BEGIN Data

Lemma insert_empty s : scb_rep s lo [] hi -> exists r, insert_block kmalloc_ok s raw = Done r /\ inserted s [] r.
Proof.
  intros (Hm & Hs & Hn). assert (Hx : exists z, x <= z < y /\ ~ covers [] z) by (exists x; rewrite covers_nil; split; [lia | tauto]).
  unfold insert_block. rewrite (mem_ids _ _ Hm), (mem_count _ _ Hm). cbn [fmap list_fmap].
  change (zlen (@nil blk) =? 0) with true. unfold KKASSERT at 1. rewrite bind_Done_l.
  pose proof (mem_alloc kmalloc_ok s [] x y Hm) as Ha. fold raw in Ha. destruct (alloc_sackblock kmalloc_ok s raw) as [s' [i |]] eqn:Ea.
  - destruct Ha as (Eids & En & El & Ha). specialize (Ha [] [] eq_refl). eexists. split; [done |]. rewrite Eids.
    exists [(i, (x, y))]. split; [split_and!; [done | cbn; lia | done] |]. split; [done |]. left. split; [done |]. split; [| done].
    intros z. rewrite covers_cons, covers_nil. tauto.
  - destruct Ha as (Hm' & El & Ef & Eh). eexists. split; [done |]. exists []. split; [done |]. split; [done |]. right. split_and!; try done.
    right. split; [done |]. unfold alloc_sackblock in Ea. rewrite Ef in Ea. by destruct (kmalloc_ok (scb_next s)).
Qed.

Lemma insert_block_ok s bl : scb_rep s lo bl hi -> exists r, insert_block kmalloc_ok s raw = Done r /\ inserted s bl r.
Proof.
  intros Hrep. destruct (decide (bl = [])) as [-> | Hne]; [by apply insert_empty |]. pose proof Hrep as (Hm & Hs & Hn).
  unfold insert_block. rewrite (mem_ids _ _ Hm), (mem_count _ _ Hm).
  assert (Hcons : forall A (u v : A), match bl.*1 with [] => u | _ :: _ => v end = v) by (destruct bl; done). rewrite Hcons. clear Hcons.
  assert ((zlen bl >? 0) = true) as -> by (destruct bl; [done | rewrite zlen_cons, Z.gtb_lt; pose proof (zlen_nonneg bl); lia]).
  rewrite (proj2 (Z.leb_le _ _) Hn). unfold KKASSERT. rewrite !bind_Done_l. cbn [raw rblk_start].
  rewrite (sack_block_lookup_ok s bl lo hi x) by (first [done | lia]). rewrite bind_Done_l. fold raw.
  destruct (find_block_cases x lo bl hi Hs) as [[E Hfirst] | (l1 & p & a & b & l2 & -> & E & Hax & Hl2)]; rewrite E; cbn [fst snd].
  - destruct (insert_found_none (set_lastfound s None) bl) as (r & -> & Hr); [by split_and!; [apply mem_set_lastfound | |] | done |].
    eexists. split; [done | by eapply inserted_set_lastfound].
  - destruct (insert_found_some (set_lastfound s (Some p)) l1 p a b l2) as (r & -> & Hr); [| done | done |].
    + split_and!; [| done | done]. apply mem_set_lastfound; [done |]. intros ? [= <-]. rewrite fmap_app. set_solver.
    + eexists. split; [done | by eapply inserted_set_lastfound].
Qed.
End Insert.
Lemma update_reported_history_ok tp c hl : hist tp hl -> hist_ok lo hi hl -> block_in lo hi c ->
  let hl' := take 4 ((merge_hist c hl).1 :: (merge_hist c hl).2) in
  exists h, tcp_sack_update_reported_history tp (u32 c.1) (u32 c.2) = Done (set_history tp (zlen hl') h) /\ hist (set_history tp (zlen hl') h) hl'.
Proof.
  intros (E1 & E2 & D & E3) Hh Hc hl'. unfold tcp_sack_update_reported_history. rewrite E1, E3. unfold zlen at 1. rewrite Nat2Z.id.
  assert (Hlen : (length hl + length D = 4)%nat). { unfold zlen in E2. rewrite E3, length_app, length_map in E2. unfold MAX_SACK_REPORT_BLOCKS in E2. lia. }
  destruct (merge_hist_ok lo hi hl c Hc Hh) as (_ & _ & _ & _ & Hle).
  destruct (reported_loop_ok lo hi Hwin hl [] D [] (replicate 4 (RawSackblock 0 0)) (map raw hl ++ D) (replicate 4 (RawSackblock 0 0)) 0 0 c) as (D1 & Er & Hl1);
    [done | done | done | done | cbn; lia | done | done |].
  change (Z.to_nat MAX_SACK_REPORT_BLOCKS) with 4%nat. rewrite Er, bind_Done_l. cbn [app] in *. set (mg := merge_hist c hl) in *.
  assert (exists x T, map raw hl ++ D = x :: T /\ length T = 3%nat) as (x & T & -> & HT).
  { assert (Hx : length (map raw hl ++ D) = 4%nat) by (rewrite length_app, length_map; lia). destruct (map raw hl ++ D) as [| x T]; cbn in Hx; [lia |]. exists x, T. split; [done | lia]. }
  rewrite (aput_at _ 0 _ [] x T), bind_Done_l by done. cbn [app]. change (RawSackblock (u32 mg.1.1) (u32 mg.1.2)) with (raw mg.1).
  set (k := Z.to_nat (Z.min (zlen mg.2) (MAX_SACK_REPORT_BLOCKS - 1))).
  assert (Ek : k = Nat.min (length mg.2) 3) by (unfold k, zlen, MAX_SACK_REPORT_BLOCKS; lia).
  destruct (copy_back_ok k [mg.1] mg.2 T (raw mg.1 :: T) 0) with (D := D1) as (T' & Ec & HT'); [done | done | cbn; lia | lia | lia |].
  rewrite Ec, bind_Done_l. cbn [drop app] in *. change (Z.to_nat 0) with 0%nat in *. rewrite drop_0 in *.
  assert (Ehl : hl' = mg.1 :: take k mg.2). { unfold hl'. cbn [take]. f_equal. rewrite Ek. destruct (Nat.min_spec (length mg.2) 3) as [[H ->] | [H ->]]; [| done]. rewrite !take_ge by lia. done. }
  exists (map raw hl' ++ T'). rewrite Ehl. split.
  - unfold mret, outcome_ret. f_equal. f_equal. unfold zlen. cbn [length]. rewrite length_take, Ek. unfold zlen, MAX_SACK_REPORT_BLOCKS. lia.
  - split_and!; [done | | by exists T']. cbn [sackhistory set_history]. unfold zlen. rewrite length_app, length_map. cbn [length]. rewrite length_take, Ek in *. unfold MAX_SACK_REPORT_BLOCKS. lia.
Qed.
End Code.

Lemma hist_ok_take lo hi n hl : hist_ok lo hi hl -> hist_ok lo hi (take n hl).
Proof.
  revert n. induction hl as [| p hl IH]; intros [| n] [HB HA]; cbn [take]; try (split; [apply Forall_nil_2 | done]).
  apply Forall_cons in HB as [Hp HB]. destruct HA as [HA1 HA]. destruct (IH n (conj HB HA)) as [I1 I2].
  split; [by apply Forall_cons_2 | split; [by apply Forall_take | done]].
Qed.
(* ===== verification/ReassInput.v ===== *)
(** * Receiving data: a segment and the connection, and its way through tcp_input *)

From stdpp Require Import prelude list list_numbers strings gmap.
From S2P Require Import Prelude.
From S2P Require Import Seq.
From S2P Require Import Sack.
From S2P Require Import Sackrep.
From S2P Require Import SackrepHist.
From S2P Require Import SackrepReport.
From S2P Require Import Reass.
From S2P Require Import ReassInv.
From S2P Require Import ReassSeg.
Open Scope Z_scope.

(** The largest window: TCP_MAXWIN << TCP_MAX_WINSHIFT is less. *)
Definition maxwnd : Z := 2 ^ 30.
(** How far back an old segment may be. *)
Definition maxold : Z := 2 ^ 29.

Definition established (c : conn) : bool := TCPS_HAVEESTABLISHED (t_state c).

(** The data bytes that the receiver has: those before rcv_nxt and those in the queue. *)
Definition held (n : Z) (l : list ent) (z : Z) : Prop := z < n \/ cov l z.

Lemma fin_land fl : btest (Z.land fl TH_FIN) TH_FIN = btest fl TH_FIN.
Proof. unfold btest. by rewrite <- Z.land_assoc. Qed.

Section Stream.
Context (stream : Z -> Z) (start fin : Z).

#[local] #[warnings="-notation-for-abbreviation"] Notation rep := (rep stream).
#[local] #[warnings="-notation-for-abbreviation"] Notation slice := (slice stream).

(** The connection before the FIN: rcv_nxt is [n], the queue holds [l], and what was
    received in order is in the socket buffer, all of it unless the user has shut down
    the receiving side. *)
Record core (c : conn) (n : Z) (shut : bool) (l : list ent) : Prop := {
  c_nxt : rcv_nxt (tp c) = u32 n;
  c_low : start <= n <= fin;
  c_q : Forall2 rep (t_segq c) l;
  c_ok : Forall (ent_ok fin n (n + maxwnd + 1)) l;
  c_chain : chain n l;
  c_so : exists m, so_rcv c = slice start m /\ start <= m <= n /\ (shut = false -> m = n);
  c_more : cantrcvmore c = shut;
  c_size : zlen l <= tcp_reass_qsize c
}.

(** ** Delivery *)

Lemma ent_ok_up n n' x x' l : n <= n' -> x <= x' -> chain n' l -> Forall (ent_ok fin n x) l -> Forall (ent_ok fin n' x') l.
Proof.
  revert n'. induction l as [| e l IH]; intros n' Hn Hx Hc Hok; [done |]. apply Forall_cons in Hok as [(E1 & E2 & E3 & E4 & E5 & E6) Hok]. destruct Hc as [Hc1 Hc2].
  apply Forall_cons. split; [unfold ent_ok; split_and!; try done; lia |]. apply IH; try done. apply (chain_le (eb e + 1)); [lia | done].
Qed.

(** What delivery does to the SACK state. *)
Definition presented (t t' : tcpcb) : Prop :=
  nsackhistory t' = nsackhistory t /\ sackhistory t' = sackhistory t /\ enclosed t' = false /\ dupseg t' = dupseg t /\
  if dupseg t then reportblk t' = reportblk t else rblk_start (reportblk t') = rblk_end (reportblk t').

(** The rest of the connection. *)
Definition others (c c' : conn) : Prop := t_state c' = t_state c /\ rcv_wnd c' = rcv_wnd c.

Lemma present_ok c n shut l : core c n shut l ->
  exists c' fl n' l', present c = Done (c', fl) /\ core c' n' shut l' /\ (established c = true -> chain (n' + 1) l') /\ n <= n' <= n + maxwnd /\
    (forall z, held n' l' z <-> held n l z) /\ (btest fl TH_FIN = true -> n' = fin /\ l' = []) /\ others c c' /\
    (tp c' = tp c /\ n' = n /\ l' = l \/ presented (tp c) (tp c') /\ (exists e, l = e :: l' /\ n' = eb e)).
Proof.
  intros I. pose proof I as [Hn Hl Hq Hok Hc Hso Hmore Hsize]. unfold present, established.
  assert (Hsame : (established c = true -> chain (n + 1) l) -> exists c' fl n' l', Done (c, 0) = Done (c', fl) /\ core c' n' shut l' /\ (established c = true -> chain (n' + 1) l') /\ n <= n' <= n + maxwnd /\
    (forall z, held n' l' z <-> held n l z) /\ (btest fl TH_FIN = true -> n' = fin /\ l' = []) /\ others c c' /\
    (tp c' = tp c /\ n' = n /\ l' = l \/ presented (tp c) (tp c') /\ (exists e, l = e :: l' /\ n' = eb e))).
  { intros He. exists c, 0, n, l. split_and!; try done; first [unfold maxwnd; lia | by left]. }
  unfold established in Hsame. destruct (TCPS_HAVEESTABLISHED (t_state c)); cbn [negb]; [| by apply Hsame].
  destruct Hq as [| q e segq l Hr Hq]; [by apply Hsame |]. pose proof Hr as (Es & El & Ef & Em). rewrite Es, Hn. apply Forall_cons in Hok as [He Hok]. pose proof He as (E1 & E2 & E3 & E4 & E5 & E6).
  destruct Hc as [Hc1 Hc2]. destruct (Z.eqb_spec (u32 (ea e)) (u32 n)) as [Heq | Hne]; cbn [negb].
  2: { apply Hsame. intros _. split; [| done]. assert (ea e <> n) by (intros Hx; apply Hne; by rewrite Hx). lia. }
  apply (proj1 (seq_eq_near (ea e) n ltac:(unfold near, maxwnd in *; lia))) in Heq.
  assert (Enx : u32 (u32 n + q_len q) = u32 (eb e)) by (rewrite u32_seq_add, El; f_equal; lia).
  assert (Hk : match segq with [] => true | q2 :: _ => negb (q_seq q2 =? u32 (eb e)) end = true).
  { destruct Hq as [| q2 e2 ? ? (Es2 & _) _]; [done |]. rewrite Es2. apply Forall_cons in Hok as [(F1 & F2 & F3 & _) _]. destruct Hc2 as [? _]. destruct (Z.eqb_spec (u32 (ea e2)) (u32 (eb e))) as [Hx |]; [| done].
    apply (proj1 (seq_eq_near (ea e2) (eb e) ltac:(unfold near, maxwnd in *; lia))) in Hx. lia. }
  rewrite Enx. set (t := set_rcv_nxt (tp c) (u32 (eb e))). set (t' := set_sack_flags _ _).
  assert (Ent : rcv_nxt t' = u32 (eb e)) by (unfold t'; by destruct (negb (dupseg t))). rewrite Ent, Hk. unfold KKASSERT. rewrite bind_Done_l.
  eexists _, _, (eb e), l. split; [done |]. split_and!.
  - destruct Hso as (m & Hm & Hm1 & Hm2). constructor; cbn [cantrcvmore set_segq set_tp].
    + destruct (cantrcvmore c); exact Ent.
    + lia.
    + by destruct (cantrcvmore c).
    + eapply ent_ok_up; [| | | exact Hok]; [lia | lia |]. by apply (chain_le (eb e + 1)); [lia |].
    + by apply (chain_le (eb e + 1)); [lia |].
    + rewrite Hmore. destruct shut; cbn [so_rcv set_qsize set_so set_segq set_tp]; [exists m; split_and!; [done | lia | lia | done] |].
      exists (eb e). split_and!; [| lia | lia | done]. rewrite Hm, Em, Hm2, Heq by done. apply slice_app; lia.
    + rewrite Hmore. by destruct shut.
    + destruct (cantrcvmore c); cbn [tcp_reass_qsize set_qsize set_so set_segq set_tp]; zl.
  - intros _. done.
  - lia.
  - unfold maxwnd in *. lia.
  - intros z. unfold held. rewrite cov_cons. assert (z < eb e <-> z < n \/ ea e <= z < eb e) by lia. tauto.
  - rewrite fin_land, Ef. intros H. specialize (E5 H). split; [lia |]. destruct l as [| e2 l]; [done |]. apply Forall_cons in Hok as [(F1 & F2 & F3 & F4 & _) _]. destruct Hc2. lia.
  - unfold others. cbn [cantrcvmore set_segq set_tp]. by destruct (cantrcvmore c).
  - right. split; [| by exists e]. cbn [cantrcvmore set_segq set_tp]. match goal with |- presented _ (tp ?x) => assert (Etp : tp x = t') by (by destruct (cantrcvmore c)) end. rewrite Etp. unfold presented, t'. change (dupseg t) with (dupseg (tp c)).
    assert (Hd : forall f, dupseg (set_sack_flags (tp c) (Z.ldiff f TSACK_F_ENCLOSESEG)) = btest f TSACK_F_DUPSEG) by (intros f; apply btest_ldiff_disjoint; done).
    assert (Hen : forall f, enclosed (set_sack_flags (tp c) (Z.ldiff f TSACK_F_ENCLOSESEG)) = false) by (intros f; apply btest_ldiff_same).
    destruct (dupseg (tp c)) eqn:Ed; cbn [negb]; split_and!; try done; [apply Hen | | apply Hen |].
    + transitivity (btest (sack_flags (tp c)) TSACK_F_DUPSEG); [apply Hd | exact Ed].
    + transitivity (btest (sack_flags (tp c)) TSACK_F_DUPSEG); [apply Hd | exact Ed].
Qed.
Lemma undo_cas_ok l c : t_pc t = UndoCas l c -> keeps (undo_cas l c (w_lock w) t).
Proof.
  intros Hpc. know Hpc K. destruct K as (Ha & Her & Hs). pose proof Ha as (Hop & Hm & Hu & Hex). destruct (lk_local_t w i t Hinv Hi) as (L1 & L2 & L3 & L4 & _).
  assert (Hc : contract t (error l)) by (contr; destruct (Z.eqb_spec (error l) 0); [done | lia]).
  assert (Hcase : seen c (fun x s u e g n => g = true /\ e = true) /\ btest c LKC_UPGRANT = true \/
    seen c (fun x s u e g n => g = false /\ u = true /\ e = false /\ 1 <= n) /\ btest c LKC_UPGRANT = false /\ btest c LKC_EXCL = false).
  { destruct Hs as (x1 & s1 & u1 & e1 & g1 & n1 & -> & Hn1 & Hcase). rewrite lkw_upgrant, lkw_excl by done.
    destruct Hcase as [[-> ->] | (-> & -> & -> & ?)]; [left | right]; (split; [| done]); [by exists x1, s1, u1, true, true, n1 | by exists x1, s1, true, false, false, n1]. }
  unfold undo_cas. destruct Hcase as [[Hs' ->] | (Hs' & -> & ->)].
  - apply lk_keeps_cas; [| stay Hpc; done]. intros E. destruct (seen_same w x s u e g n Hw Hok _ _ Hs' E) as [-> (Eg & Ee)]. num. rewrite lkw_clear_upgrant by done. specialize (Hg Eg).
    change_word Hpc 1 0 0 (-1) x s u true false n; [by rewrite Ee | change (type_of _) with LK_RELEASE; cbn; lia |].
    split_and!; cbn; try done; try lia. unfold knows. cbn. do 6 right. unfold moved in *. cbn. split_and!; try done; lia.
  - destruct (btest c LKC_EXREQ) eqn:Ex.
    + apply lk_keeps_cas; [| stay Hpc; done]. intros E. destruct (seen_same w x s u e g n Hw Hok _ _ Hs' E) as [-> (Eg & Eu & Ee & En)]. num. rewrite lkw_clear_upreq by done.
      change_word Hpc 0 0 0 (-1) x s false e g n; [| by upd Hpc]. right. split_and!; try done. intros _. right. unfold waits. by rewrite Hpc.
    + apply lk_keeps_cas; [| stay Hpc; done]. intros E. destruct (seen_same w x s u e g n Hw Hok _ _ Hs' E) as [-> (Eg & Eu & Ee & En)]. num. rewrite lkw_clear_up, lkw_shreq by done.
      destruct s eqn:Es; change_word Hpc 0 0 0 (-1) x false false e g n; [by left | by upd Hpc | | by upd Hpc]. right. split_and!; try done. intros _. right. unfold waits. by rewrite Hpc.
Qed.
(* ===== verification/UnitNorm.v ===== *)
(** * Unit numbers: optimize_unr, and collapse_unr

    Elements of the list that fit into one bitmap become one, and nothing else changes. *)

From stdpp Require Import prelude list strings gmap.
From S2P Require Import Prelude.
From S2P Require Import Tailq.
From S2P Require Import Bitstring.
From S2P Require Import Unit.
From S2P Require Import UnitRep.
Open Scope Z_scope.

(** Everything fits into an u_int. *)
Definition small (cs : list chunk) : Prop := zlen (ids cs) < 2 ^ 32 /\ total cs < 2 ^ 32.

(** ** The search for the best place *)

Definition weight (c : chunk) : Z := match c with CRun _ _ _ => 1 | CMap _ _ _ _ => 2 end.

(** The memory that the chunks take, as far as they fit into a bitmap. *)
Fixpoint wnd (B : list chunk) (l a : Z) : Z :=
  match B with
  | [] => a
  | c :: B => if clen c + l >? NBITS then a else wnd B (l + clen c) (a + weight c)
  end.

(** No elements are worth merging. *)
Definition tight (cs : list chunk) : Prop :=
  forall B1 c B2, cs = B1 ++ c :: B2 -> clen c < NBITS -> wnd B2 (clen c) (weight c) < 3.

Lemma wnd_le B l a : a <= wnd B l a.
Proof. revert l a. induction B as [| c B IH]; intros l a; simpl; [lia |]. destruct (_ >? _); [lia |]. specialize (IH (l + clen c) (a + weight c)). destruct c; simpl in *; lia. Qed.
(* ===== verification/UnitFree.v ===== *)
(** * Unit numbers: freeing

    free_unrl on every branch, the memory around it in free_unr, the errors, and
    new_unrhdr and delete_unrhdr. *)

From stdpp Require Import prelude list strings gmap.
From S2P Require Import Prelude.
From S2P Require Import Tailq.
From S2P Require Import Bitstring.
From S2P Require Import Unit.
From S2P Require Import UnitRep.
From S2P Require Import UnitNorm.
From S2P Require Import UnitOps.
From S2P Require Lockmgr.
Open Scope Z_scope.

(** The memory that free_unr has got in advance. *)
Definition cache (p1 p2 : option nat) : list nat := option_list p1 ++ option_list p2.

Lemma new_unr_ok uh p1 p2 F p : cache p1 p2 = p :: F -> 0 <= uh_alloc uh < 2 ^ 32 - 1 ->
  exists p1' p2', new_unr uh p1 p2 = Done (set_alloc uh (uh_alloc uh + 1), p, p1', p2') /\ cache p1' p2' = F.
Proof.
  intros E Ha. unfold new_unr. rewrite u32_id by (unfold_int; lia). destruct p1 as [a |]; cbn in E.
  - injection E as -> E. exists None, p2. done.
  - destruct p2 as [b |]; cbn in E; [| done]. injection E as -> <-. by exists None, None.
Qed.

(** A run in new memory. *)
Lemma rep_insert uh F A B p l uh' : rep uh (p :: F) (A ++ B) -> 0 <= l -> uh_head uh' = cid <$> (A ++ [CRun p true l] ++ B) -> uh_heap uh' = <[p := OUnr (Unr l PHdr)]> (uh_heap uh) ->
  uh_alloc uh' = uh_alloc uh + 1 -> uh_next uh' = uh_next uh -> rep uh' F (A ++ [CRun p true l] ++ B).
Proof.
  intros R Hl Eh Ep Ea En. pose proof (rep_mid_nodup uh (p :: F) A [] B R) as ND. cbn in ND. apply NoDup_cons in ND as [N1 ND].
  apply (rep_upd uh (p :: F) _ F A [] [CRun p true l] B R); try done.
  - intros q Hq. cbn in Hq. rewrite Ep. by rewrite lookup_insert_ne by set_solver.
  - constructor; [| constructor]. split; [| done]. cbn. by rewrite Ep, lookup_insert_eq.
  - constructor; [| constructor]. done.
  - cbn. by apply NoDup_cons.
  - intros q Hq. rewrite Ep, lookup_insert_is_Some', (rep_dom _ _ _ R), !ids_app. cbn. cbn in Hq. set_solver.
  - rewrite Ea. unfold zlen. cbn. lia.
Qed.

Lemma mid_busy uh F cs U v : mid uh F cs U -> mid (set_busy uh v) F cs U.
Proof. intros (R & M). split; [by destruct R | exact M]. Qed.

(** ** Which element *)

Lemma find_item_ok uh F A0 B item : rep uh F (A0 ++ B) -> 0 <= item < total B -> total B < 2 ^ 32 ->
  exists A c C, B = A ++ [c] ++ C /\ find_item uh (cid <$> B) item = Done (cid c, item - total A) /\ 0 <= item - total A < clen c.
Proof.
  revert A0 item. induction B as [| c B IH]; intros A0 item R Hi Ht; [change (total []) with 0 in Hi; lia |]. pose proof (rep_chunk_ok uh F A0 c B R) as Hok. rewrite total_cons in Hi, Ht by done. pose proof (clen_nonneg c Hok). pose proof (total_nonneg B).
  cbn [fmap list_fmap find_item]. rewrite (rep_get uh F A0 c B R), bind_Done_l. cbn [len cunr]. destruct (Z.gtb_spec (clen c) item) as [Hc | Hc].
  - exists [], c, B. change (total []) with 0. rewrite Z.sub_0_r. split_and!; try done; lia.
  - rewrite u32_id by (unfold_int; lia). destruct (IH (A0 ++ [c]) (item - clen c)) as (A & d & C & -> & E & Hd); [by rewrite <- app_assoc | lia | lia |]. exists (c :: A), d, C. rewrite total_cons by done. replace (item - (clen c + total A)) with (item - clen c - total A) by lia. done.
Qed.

END Data

**Required action:** Make a copy of each line in the records above that has the word "bitmap".

**Reply:**
    Elements of the list that fit into one bitmap become one, and nothing else changes. *)
(** The memory that the chunks take, as far as they fit into a bitmap. *)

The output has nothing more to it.